L’oggetto del mio stile oggi,
continua Renoir il ragionamento
nella stanza ovale, è lo stile di per sé,
il soggetto è oggetto:
non paesaggi generici o persone danzanti,
non Aline seduta in veranda,
specchi crudeli che nasconderanno la mano.
La tela glorifichi per una volta l’amante
e non egoisticamente lei stessa.
Narciso vada a passeggiare, prenda aria
come la donna amata che distoglie
da sé l’attenzione per lasciare
delicatamente spazio a chi la cantò.
Il giorno si confonde con la sera
affratellati nell’unica, diversa dirittura
dell’orizzonte, punto sfalsato in cui gli amici e i luoghi
tramontano insieme, entrano in simbiosi
nell’effigiare un solo luogo amico.
Là dove la figura che finisce inizia il luogo,
Creatore nelle creature, il simbolo
è carne, l’oscurità è vividezza.
Dipinge Monet, pensando a queste cose,
e ha un dubbio: presto è fugato. Continua.

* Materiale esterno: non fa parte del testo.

End StreamFacts.

(* ===================================================================== *)
(** * Facts about the dispatcher and the refresh coordinator              *)
(* ===================================================================== *)

Module ApiFacts.
Import Text Json Store Api.

Lemma count_app (p : Event -> bool) (l1 l2 : list Event) :
  count p (l1 ++ l2) = (count p l1 + count p l2)%nat.
Proof. induction l1 as [|e l1 IH]; simpl; [reflexivity|]. rewrite IH. lia. Qed.

Lemma cred_view_set (a r : string) (store : gmap string string) :
  cred_view (setItem "refresh_token" r (setItem "access_token" a store))
  = (Some a, Some r).
Proof.
  unfold cred_view, getItem, setItem. f_equal.
  - rewrite lookup_insert_ne by discriminate. apply lookup_insert_eq.
  - apply lookup_insert_eq.
Qed.

Lemma cred_view_cleared (store : gmap string string) :
  cred_view (removeItem "refresh_token" (removeItem "access_token" store))
  = (None, None).
Proof.
  unfold cred_view, getItem, removeItem. f_equal.
  - rewrite lookup_delete_ne by discriminate. apply lookup_delete_eq.
  - apply lookup_delete_eq.
Qed.

Section WithPlatform.
Variable nts : JNumber -> string.

Local Abbreviation resume := (Api.resume nts).
Local Abbreviation run := (Api.run nts).
Local Abbreviation call := (Api.call nts).

Lemma request_interceptor_retry (store : gmap string string) (c : Config) :
  _retry (request_interceptor store c) = _retry c.
Proof.
  unfold request_interceptor.
  destruct (getItem "access_token" store) as [t|]; [|reflexivity].
  destruct (is_empty t); reflexivity.
Qed.

(** Tactic for the case analysis every step lemma needs. *)
Ltac step_cases :=
  repeat match goal with
    | |- context [match ?r with Answer _ _ => _ | NoAnswer => _ end] => destruct r
    | |- context [if ok_status ?n then _ else _] => destruct (ok_status n)
    | |- context [if is_nullish ?b then _ else _] => destruct (is_nullish b)
    | |- context [bool_decide ?P] => destruct (bool_decide P)
    | |- context [match getItem ?k ?s with _ => _ end] => destruct (getItem k s)
    | |- context [if is_empty ?t then _ else _] => destruct (is_empty t)
    | |- context [_retry (request_interceptor ?s ?c)] =>
        rewrite (request_interceptor_retry s c)
    | |- context [_retry (set_header ?k ?v ?c)] =>
        change (_retry (set_header k v c)) with (_retry c)
    | |- context [_retry (set_retry ?c)] =>
        change (_retry (set_retry c)) with true
    | |- context [if _retry ?c then _ else _] => destruct (_retry c) eqn:?
    | _ => progress (cbn [fst snd negb andb count is_refresh is_send
                          refresh_budget send_budget steps_left set_retry
                          set_header _retry Nat.add is_settled])
    end.

Lemma resume_refresh_budget ph reply store :
  (count is_refresh (resume ph reply store).2
   + refresh_budget (resume ph reply store).1.1 <= refresh_budget ph)%nat.
Proof.
  destruct ph as [c|c st|r]; cbn [Api.resume];
    unfold on_response, on_refresh, response_error, refresh_failed, api;
    step_cases; try lia; try congruence.
Qed.

Lemma resume_send_budget ph reply store :
  (count is_send (resume ph reply store).2
   + send_budget (resume ph reply store).1.1 <= send_budget ph)%nat.
Proof.
  destruct ph as [c|c st|r]; cbn [Api.resume];
    unfold on_response, on_refresh, response_error, refresh_failed, api;
    step_cases; try lia; try congruence.
Qed.

Lemma resume_steps_left ph reply store :
  (steps_left (resume ph reply store).1.1 <= pred (steps_left ph))%nat.
Proof.
  destruct ph as [c|c st|r]; cbn [Api.resume];
    unfold on_response, on_refresh, response_error, refresh_failed, api;
    step_cases; try lia; try congruence.
Qed.

Lemma run_refresh_budget replies ph store :
  (count is_refresh (run ph store replies).2 <= refresh_budget ph)%nat.
Proof.
  revert ph store. induction replies as [|r rs IH]; intros ph store; simpl.
  - lia.
  - pose proof (resume_refresh_budget ph r store) as H.
    destruct (resume ph r store) as [[ph1 st1] ev1]. simpl in H.
    specialize (IH ph1 st1).
    destruct (run ph1 st1 rs) as [[ph2 st2] ev2]. simpl in *.
    rewrite count_app. lia.
Qed.

Lemma run_send_budget replies ph store :
  (count is_send (run ph store replies).2 <= send_budget ph)%nat.
Proof.
  revert ph store. induction replies as [|r rs IH]; intros ph store; simpl.
  - lia.
  - pose proof (resume_send_budget ph r store) as H.
    destruct (resume ph r store) as [[ph1 st1] ev1]. simpl in H.
    specialize (IH ph1 st1).
    destruct (run ph1 st1 rs) as [[ph2 st2] ev2]. simpl in *.
    rewrite count_app. lia.
Qed.

Lemma run_steps_left replies ph store :
  (steps_left (run ph store replies).1.1 <= steps_left ph - length replies)%nat.
Proof.
  revert ph store. induction replies as [|r rs IH]; intros ph store; simpl.
  - lia.
  - pose proof (resume_steps_left ph r store) as H.
    destruct (resume ph r store) as [[ph1 st1] ev1]. simpl in H.
    specialize (IH ph1 st1).
    destruct (run ph1 st1 rs) as [[ph2 st2] ev2]. simpl in *. lia.
Qed.

Lemma steps_left_settled ph : steps_left ph = O -> is_settled ph = true.
Proof. destruct ph as [c|c st|r]; simpl; [destruct (_retry c)..|]; congruence. Qed.

End WithPlatform.
End ApiFacts.

(* ===================================================================== *)
(** * The stream decoder                                                  *)
(* ===================================================================== *)

Module Decoder.
Import Text Json Store Stream StreamFacts Samples.

(** A line that carries a payload with truthy [content] and nothing else
    triggers exactly one [onChunk]. *)
Lemma content_frame_calls (payload : string) (d : jsval) :
  JSON_parse payload = Some d ->
  is_nullish d = false ->
  truthy (get_prop d "content") = true ->
  truthy (get_prop d "done") = false ->
  truthy (get_prop d "error") = false ->
  line_calls ("data: " +:+ payload) = [CChunk (get_prop d "content")].
Proof.
  intros Hp Hn Hc Hd He. unfold line_calls, on_line.
  change (startsWith ("data: " +:+ payload) "data: ")
    with (startsWith payload EmptyString).
  change (slice 6 ("data: " +:+ payload)) with payload.
  destruct payload; cbn [startsWith]; rewrite Hp, Hn, Hc, Hd, He; reflexivity.
Qed.

(** C1.  The spec asks that an event split across two reads come out as
    exactly one content frame.  [streamChat] parses every read on its own:
    on the reads [split_first] and [split_second] the first piece carries
    the prefix but is not JSON and the second piece has no prefix, so no
    callback is made at all; the same bytes in one read give the one
    frame. *)
Theorem split_event_is_lost (nts : JNumber -> string) :
  stream_calls nts (FetchOk [Chunk split_first; Chunk split_second]) = []
  /\ parse_document (slice 6 split_first) = Malformed
  /\ startsWith split_second "data: " = false
  /\ stream_calls nts (FetchOk [Chunk (split_first +:+ split_second)])
     = [CChunk (JStr "hi")].
Proof. repeat split; vm_compute; reflexivity. Qed.

(** C7.  The spec asks that, for every stream input with one unparseable
    line between two valid content frames, both frames be delivered in
    order.  The input here has the content line A, the line [bad_line]
    whose payload is not JSON, and the content line hi; each valid line on
    its own calls [onChunk] once and the bad line calls nothing.  Read in
    one piece the stream delivers A and hi.  When the transport cuts the
    last line in two, [streamChat] parses each read on its own and hi is
    never delivered: only A is. *)
Theorem cut_frame_after_bad_line_is_lost (nts : JNumber -> string) :
  let head := content_line "A" +:+ eol +:+ bad_line +:+ eol in
  line_calls (content_line "A") = [CChunk (JStr "A")]
  /\ startsWith bad_line "data: " = true
  /\ parse_document (slice 6 bad_line) = Malformed
  /\ line_calls bad_line = []
  /\ line_calls (content_line "hi") = [CChunk (JStr "hi")]
  /\ split_first +:+ split_second = content_line "hi" +:+ eol
  /\ stream_calls nts (FetchOk [Chunk (head +:+ split_first +:+ split_second)])
     = [CChunk (JStr "A"); CChunk (JStr "hi")]
  /\ stream_calls nts (FetchOk [Chunk (head +:+ split_first);
                                Chunk split_second])
     = [CChunk (JStr "A")].
Proof. repeat split; vm_compute; reflexivity. Qed.

End Decoder.

(* ===================================================================== *)
(** * The chat session controller                                         *)
(* ===================================================================== *)

Module Controller.
Import Text Json Store Stream Chat StreamFacts Samples.

Lemma update_last_snoc (f : Message -> Message) (ms : list Message) (m : Message) :
  update_last f (ms ++ [m])
  = Some (ms ++ [if String.eqb (role m) "assistant" then f m else m]).
Proof.
  unfold update_last. rewrite last_snoc.
  destruct (String.eqb (role m) "assistant"); [|reflexivity].
  rewrite length_app. simpl.
  replace (pred (length ms + 1)) with (length ms + 0)%nat by lia.
  rewrite insert_app_r. reflexivity.
Qed.

Lemma update_last_assistant (f : Message -> Message) (ms : list Message) (m : Message) :
  role m = "assistant" -> update_last f (ms ++ [m]) = Some (ms ++ [f m]).
Proof. intros H. rewrite update_last_snoc, H. reflexivity. Qed.

Lemma handleSendMessage_busy (snap : ChatState) text clk store (s : Session) :
  (isLoading snap || isStreaming snap)%bool = true ->
  handleSendMessage snap text clk store s = (s, None).
Proof. intros H. unfold handleSendMessage. rewrite H. reflexivity. Qed.

Section WithPlatform.
Variable nts : JNumber -> string.

Local Abbreviation ToString := (Json.ToString nts).
Local Abbreviation onChunk := (Chat.onChunk nts).
Local Abbreviation onError := (Chat.onError nts).
Local Abbreviation stream_turn := (Chat.stream_turn nts).

Lemma onChunk_flags (c : jsval) (s : Session) :
  isLoading (ui (onChunk c s)) = isLoading (ui s)
  /\ isStreaming (ui (onChunk c s)) = isStreaming (ui s).
Proof.
  unfold Chat.onChunk, on_ui, with_messages. simpl.
  destruct (update_last _ (messages (ui s))); split; reflexivity.
Qed.

Lemma onChunks_flags (cs : list jsval) (s : Session) :
  isLoading (ui (fold_left (fun s c => onChunk c s) cs s)) = isLoading (ui s)
  /\ isStreaming (ui (fold_left (fun s c => onChunk c s) cs s))
     = isStreaming (ui s).
Proof.
  revert s. induction cs as [|c cs IH]; intros s; simpl; [split; reflexivity|].
  destruct (IH (onChunk c s)) as [-> ->]. apply onChunk_flags.
Qed.

Lemma onChunk_messages (c : jsval) (s : Session) (ms : list Message) (m : Message) :
  messages (ui s) = ms ++ [m] -> role m = "assistant" ->
  messages (ui (onChunk c s))
  = ms ++ [set_content (content m +:+ ToString c) m].
Proof.
  intros Hm Hr. unfold Chat.onChunk, on_ui, with_messages. simpl.
  rewrite Hm, update_last_assistant by assumption. reflexivity.
Qed.

Lemma onError_messages (e : jsval) (s : Session) (ms : list Message) (m : Message) :
  messages (ui s) = ms ++ [m] -> role m = "assistant" ->
  messages (ui (onError e s))
  = ms ++ [set_content ("Error: " +:+ ToString e) m].
Proof.
  intros Hm Hr. unfold Chat.onError, on_ui, with_messages, with_flags. simpl.
  rewrite Hm, update_last_assistant by assumption. reflexivity.
Qed.

Lemma onDone_messages (snap : ChatState) (v : jsval) (s : Session) :
  messages (ui (onDone snap v s)) = messages (ui s).
Proof. unfold onDone. destruct (currentConversation snap); reflexivity. Qed.

Lemma on_line_chat (snap : ChatState) (s : Session) (l : string) :
  on_line onChunk (onDone snap) onError s l
  = fold_left (replay onChunk (onDone snap) onError) (line_calls l) s.
Proof. apply on_line_replay. Qed.

Lemma abd_calls :
  stream_calls nts (FetchOk [Chunk abd_input])
  = [CChunk (JStr "A"); CChunk (JStr "B"); CDone (JInt 7)]
  /\ stream_calls nts (FetchOk abd_by_line)
     = [CChunk (JStr "A"); CChunk (JStr "B"); CDone (JInt 7)].
Proof. split; vm_compute; reflexivity. Qed.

Le pennellate sono ora pioggia
di sempre maggiori convinzioni,
torrente di una verità attigua
a cui mai aveva prestato fede
e la sbiaditezza ha una più alta ragione
di chiarità, di forza centrifuga
del dipingere che avvicina al centro,
si allinea al cuore del problema umano,
ombra perfetta del giardino di lui
all’Argenteuil.
*
Nuestra Señora del Buen Suceso
Dalla cella
Mariana Torres Berriochoa
vide le ics del
xx secolo entrare
e piroettare nel serto
del buio come
canoe incrociate
su ripidi torrenti
tra rafting e tubing.
Canoe secanti che tagliano
l’acqua e la sassaiola
del nuovo secolo alla gola,
rasoio che di netto
recide la carotide
del rio Guayllabamba,
spada di Cristo
per una morte mistica,
fuoriuscita capillare del futuro.
Da Sine macula. Poesie 2007-2019, Transeuropa, 2020
*
La poesia di Alberto Fraccacreta, originario di San Severo e trapiantato a Urbino sin dagli anni universitari, è legata a una spiritualità che insegue nel paesaggio, nella geometria dei luoghi e nell’alterità il termine esistenziale della ricerca del divino. L’antologia Sine macula (Transeuropa 2020), che comprende le sillogi pubblicate con l’editore Raffaelli Uscire dalle mura (2012) e Basso Impero (2016) più alcune sequenze inedite (Fioritura dell’iride e Alcune altre cose su Delia), risponde al desiderio d’innocenza e di integrità soggettuale (sine macula, appunto) a cui – secondo l’autore – tenderebbe la poesia tout court nell’incandescente dialettica tra io e tu lirico: una condizione edenica, perfetta, priva di macchia, in cui finalmente l’uomo «è nel tempo e nel luogo» (Apocalisse Urbino), sottratto alla schizofrenia ontologica e alla disarmonia montaliana con le cose. In tal senso, Delia – donna inseguita, idea, Gerusalemme celeste, Diotima – è la testimone, la candida iunctura di questo tendere incessante al compimento di sé, trasumanando pur nelle macerie di un mondo senza valori e senza canto.